■ **RECORDED DATA**

• • • • •

(* ===== verification/BitswapMessage.v ===== *)
(** * Bitswap messages

    packages/beetle-bitswap-next/src/message.rs, block.rs and prefix.rs: the
    message as the program uses it, its encoding for both protocol versions and
    its decoding, which recomputes the identifier of every received block. *)
From stdpp Require Import base gmap list strings.
From Stdlib Require Import Strings.Byte.
From S2P Require Import Prelude Protobuf PbInstance Wantlist BitswapPb.
Local Open Scope Z_scope.

(** The parts of an identifier (crates [cid], [multihash] and [unsigned_varint]):
    its version, codec and hash function, how one is built from data, and the
    varints of a prefix. *)
Class CidParts {ids : Ids} {cc : CidCodec} := {
  cid_version : Cid → Z;
  cid_codec : Cid → Z;
  cid_hash_code : Cid → Z;
  cid_digest_len : Cid → Z;
  cid_parts_range : ∀ c, (cid_version c = 0 ∨ cid_version c = 1) ∧ 0 ≤ cid_codec c < 2 ^ 64 ∧
    0 ≤ cid_hash_code c < 2 ^ 64 ∧ 0 ≤ cid_digest_len c < 2 ^ 64;
  (** [Code::try_from] succeeds. *)
  known_code : Z → bool;
  MultihashError : Type;
  unknown_code : Z → MultihashError;
  (** [Cid::new(version, codec, code.digest(data))]. *)
  cid_new : Z → Z → Z → list byte → result Cid CidError;
  cid_new_parts : ∀ v co h data c,
    cid_new v co h data = Ok c → cid_version c = v ∧ cid_codec c = co ∧ cid_hash_code c = h;
  (** [code.digest(bytes) == cid.hash()]. *)
  digest_matches : Cid → list byte → bool;
  digest_matches_new : ∀ v co h data c, cid_new v co h data = Ok c → digest_matches c data = true;
  digest_matches_v0 : ∀ data, digest_matches (sha2_256_v0 data) data = true;
  hash_code_v0 : ∀ data, known_code (cid_hash_code (sha2_256_v0 data)) = true;
  InvalidVersion : CidError;
  varint_encode : Z → list byte;
  varint_decode : list byte → result (Z * list byte) CidError;
  varint_decode_encode : ∀ v rest, 0 ≤ v < 2 ^ 64 → varint_decode (varint_encode v ++ rest) = Ok (v, rest);
}.

Module BitswapMessage.

Section message.
  Context {ids : Ids} {cc : CidCodec} {cp : CidParts} {qp : QuickProtobuf} {ho : HashOrder}.

(** block.rs *)
Record Block := mkBlock { block_cid : Cid; block_data : list byte }.
Definition from_v0_data (data : list byte) : Block := mkBlock (sha2_256_v0 data) data.

Inductive Error :=
  | QuickProtobufError (e : PbError)
  | CidParse (e : CidError)
  | MultihashParse (e : MultihashError).

(** ** prefix.rs *)
Record Prefix := mkPrefix { version : Z; codec : Z; mh_type : Z; mh_len : Z }.

(** [Version::try_from]. *)
Definition version_try_from (v : Z) : result Z CidError :=
  if bool_decide (v = 0) || bool_decide (v = 1) then Ok v else Err InvalidVersion.

Definition Prefix_new (data : list byte) : result Prefix Error :=
  let? (raw_version, remain) := map_err CidParse (varint_decode data) in
  let? version := map_err CidParse (version_try_from raw_version) in
  let? (codec, remain) := map_err CidParse (varint_decode remain) in
  let? (mh_type, remain) := map_err CidParse (varint_decode remain) in
  let? (mh_len, _) := map_err CidParse (varint_decode remain) in
  if known_code mh_type then Ok (mkPrefix version codec mh_type mh_len)
  else Err (MultihashParse (unknown_code mh_type)).

Definition Prefix_to_bytes (p : Prefix) : list byte :=
  varint_encode (version p) ++ varint_encode (codec p) ++ varint_encode (mh_type p)
  ++ varint_encode (mh_len p).

Definition Prefix_to_cid (p : Prefix) (data : list byte) : result Cid CidError :=
  cid_new (version p) (codec p) (mh_type p) data.

(** [From<&Cid> for Prefix]; [expect] panics on an unknown hash function. *)
Definition Prefix_from (c : Cid) : outcome Prefix :=
  if known_code (cid_hash_code c)
  then Done (mkPrefix (cid_version c) (cid_codec c) (cid_hash_code c) (cid_digest_len c))
  else Panic.

(** ** message.rs *)
Inductive BlockPresenceType := Have | DontHave.
#[global] Instance BlockPresenceType_eq_dec : EqDecision BlockPresenceType.
Proof. solve_decision. Defined.

Definition presence_into (t : BlockPresenceType) : BitswapPb.BlockPresenceType :=
  match t with Have => BitswapPb.PresenceHave | DontHave => BitswapPb.PresenceDontHave end.
Definition presence_from (t : BitswapPb.BlockPresenceType) : BlockPresenceType :=
  match t with BitswapPb.PresenceHave => Have | BitswapPb.PresenceDontHave => DontHave end.

Record Entry := mkEntry {
  cid : Cid;
  priority : Z;
  want_type : WantType;
  cancel : bool;
  send_dont_have : bool;
}.

(** [From<&Entry> for pb::Entry]. *)
Definition entry_into (e : Entry) : BitswapPb.Entry :=
  BitswapPb.mkEntry (cid_to_bytes (cid e)) (priority e) (cancel e) (want_type e) (send_dont_have e).
Definition entry_encoded_len (e : Entry) : Z := BitswapPb.Entry_get_size (entry_into e).

Record BlockPresence := mkPresence { presence_cid : Cid; typ : BlockPresenceType }.
#[global] Instance BlockPresence_eq_dec : EqDecision BlockPresence.
Proof. solve_decision. Defined.
Definition block_presence_into (p : BlockPresence) : BitswapPb.BlockPresence :=
  BitswapPb.mkPresence (cid_to_bytes (presence_cid p)) (presence_into (typ p)).
Definition presence_encoded_len (p : BlockPresence) : Z :=
  BitswapPb.BlockPresence_get_size (block_presence_into p).
Definition encoded_len_for_cid (c : Cid) : Z :=
  BitswapPb.BlockPresence_get_size (BitswapPb.mkPresence (cid_to_bytes c) BitswapPb.PresenceHave).

Record BitswapMessage := mkMessage {
  full : bool;
  wantlist : gmap Cid Entry;
  blocks : gmap Cid Block;
  block_presences : gmap Cid BlockPresenceType;
  pending_bytes : Z;
}.

Definition new (full : bool) : BitswapMessage := mkMessage full ∅ ∅ ∅ 0.
Definition clear (full : bool) (m : BitswapMessage) : BitswapMessage := mkMessage full ∅ ∅ ∅ 0.

(** [verify_hash] (lib.rs). *)
Definition verify_hash (c : Cid) (data : list byte) : option bool :=
  if known_code (cid_hash_code c) then Some (digest_matches c data) else None.

Definition verify_blocks (m : BitswapMessage) : BitswapMessage :=
  mkMessage (full m) (wantlist m)
    (filter (λ cb, verify_hash (block_cid cb.2) (block_data cb.2) = Some true) (blocks m))
    (block_presences m) (pending_bytes m).

Definition is_empty (m : BitswapMessage) : bool :=
  bool_decide (blocks m = ∅) && bool_decide (wantlist m = ∅) && bool_decide (block_presences m = ∅).

Definition get_block_presence_by_type (t : BlockPresenceType) (m : BitswapMessage) : list Cid :=
  fst <$> filter (λ ct, ct.2 = t) (iter_map (block_presences m)).
Definition haves : BitswapMessage → list Cid := get_block_presence_by_type Have.
Definition dont_haves : BitswapMessage → list Cid := get_block_presence_by_type DontHave.

Definition set_pending_bytes (bytes : Z) (m : BitswapMessage) : BitswapMessage :=
  mkMessage (full m) (wantlist m) (blocks m) (block_presences m) bytes.

Definition with_wantlist (w : gmap Cid Entry) (m : BitswapMessage) : BitswapMessage :=
  mkMessage (full m) w (blocks m) (block_presences m) (pending_bytes m).

Definition remove (c : Cid) (m : BitswapMessage) : BitswapMessage :=
  with_wantlist (delete c (wantlist m)) m.

(** The update of an entry that is already in the message. *)
Definition merge_entry (priority_ : Z) (cancel_ : bool) (want_type_ : WantType)
    (send_dont_have_ : bool) (e : Entry) : Entry :=
  mkEntry (cid e)
    (if bool_decide (want_type e = want_type_) then priority_ else priority e)
    (if bool_decide (want_type_ = Wantlist.Block) && bool_decide (want_type e = Wantlist.Have)
     then want_type_ else want_type e)
    (if cancel_ then cancel_ else cancel e)
    (if send_dont_have_ then send_dont_have_ else send_dont_have e).

Definition add_full_entry (c : Cid) (priority_ : Z) (cancel_ : bool) (want_type_ : WantType)
    (send_dont_have_ : bool) (m : BitswapMessage) : Z * BitswapMessage :=
  match wantlist m !! c with
  | Some e =>
      (0, with_wantlist
            (<[c := merge_entry priority_ cancel_ want_type_ send_dont_have_ e]> (wantlist m)) m)
  | None =>
      let e := mkEntry c priority_ want_type_ cancel_ send_dont_have_ in
      (entry_encoded_len e, with_wantlist (<[c := e]> (wantlist m)) m)
  end.

Definition cancel_entry (c : Cid) (m : BitswapMessage) : Z * BitswapMessage :=
  add_full_entry c 0 true Wantlist.Block false m.
Definition add_entry (c : Cid) (priority_ : Z) (want_type_ : WantType) (send_dont_have_ : bool)
    (m : BitswapMessage) : Z * BitswapMessage :=
  add_full_entry c priority_ false want_type_ send_dont_have_ m.

Definition add_block (b : Block) (m : BitswapMessage) : BitswapMessage :=
  mkMessage (full m) (wantlist m) (<[block_cid b := b]> (blocks m))
    (delete (block_cid b) (block_presences m)) (pending_bytes m).

Definition add_block_presence (c : Cid) (t : BlockPresenceType) (m : BitswapMessage) :
    BitswapMessage :=
  if bool_decide (is_Some (blocks m !! c)) then m
  else mkMessage (full m) (wantlist m) (blocks m) (<[c := t]> (block_presences m)) (pending_bytes m).
Definition add_have (c : Cid) : BitswapMessage → BitswapMessage := add_block_presence c Have.
Definition add_dont_have (c : Cid) : BitswapMessage → BitswapMessage := add_block_presence c DontHave.

Definition presences (m : BitswapMessage) : list BlockPresence :=
  (λ ct, mkPresence ct.1 ct.2) <$> iter_map (block_presences m).

Definition encoded_len (m : BitswapMessage) : Z :=
  let block_size := Zsum ((λ b, vec_len (block_data b)) <$> iter_values (blocks m)) in
  let block_presence_size := Zsum (presence_encoded_len <$> presences m) in
  let wantlist_size := Zsum (entry_encoded_len <$> iter_values (wantlist m)) in
  block_size + block_presence_size + wantlist_size.

Definition encode_wantlist (m : BitswapMessage) : BitswapPb.Wantlist :=
  BitswapPb.mkWantlist (entry_into <$> iter_values (wantlist m)) (full m).

Definition encode_as_proto_v0 (m : BitswapMessage) : BitswapPb.Message :=
  BitswapPb.mkMessage (Some (encode_wantlist m)) (block_data <$> iter_values (blocks m)) [] [] 0.

Fixpoint encode_payload (bs : list Block) : outcome (list BitswapPb.Block) :=
  match bs with
  | [] => mret []
  | b :: bs =>
      p ← Prefix_from (block_cid b);
      rest ← encode_payload bs;
      mret (BitswapPb.mkBlock (Prefix_to_bytes p) (block_data b) :: rest)
  end.

Definition encode_as_proto_v1 (m : BitswapMessage) : outcome BitswapPb.Message :=
  payload ← encode_payload (iter_values (blocks m));
  mret (BitswapPb.mkMessage (Some (encode_wantlist m)) [] payload
          ((λ ct, BitswapPb.mkPresence (cid_to_bytes ct.1) (presence_into ct.2))
             <$> iter_map (block_presences m))
          (pending_bytes m)).

(** The loops of [TryFrom<pb::Message>]. *)
Fixpoint decode_entries (es : list BitswapPb.Entry) (m : BitswapMessage) : result BitswapMessage Error :=
  match es with
  | [] => Ok m
  | e :: es =>
      let? c := map_err CidParse (cid_try_from (BitswapPb.block e)) in
      decode_entries es
        (add_full_entry c (BitswapPb.priority e) (BitswapPb.cancel e) (BitswapPb.wantType e)
           (BitswapPb.sendDontHave e) m).2
  end.

Definition decode_blocks (ds : list (list byte)) (m : BitswapMessage) : BitswapMessage :=
  foldl (λ m d, add_block (from_v0_data d) m) m ds.

Fixpoint decode_payload (bs : list BitswapPb.Block) (m : BitswapMessage) : result BitswapMessage Error :=
  match bs with
  | [] => Ok m
  | b :: bs =>
      let? prefix := Prefix_new (BitswapPb.prefix b) in
      let? c := map_err CidParse (Prefix_to_cid prefix (BitswapPb.bdata b)) in
      decode_payload bs (add_block (mkBlock c (BitswapPb.bdata b)) m)
  end.

Fixpoint decode_presences (ps : list BitswapPb.BlockPresence) (m : BitswapMessage) :
    result BitswapMessage Error :=
  match ps with
  | [] => Ok m
  | p :: ps =>
      let? c := map_err CidParse (cid_try_from (BitswapPb.pcid p)) in
      decode_presences ps (add_block_presence c (presence_from (BitswapPb.type_pb p)) m)
  end.

Definition try_from (pbm : BitswapPb.Message) : result BitswapMessage Error :=
  let full := match BitswapPb.wantlist pbm with Some w => BitswapPb.full w | None => false end in
  let m := new full in
  let? m := match BitswapPb.wantlist pbm with
            | Some w => decode_entries (BitswapPb.entries w) m
            | None => Ok m
            end in
  let m := decode_blocks (BitswapPb.blocks pbm) m in
  let? m := decode_payload (BitswapPb.payload pbm) m in
  let? m := decode_presences (BitswapPb.blockPresences pbm) m in
  Ok (set_pending_bytes (BitswapPb.pendingBytes pbm) m).

(** [TryFrom<Bytes>]. *)
Definition try_from_bytes (value : list byte) : outcome (result BitswapMessage Error) :=
  let! pbm := map_err QuickProtobufError <$> BitswapPb.Message_from_reader value in
  Done (try_from pbm).

(** ** Well-formed messages

    Entries and blocks are filed under their own identifier, and a block that is
    sent is not announced as well. *)
Record inv (m : BitswapMessage) : Prop := {
  inv_wants : map_Forall (λ c e, cid e = c) (wantlist m);
  inv_blocks : map_Forall (λ c b, block_cid b = c) (blocks m);
  inv_disjoint : ∀ c, is_Some (blocks m !! c) → block_presences m !! c = None;
}.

• • • • •

Exactly as written, reproduce the lines of the data above from the first line through the line where "0 ≤ cid_hash_code" appears.

(* ===== verification/BitswapMessage.v ===== *)
(** * Bitswap messages

    packages/beetle-bitswap-next/src/message.rs, block.rs and prefix.rs: the
    message as the program uses it, its encoding for both protocol versions and
    its decoding, which recomputes the identifier of every received block. *)
From stdpp Require Import base gmap list strings.
From Stdlib Require Import Strings.Byte.
From S2P Require Import Prelude Protobuf PbInstance Wantlist BitswapPb.
Local Open Scope Z_scope.

(** The parts of an identifier (crates [cid], [multihash] and [unsigned_varint]):
    its version, codec and hash function, how one is built from data, and the
    varints of a prefix. *)
Class CidParts {ids : Ids} {cc : CidCodec} := {
  cid_version : Cid → Z;
  cid_codec : Cid → Z;
  cid_hash_code : Cid → Z;
  cid_digest_len : Cid → Z;
  cid_parts_range : ∀ c, (cid_version c = 0 ∨ cid_version c = 1) ∧ 0 ≤ cid_codec c < 2 ^ 64 ∧
    0 ≤ cid_hash_code c < 2 ^ 64 ∧ 0 ≤ cid_digest_len c < 2 ^ 64;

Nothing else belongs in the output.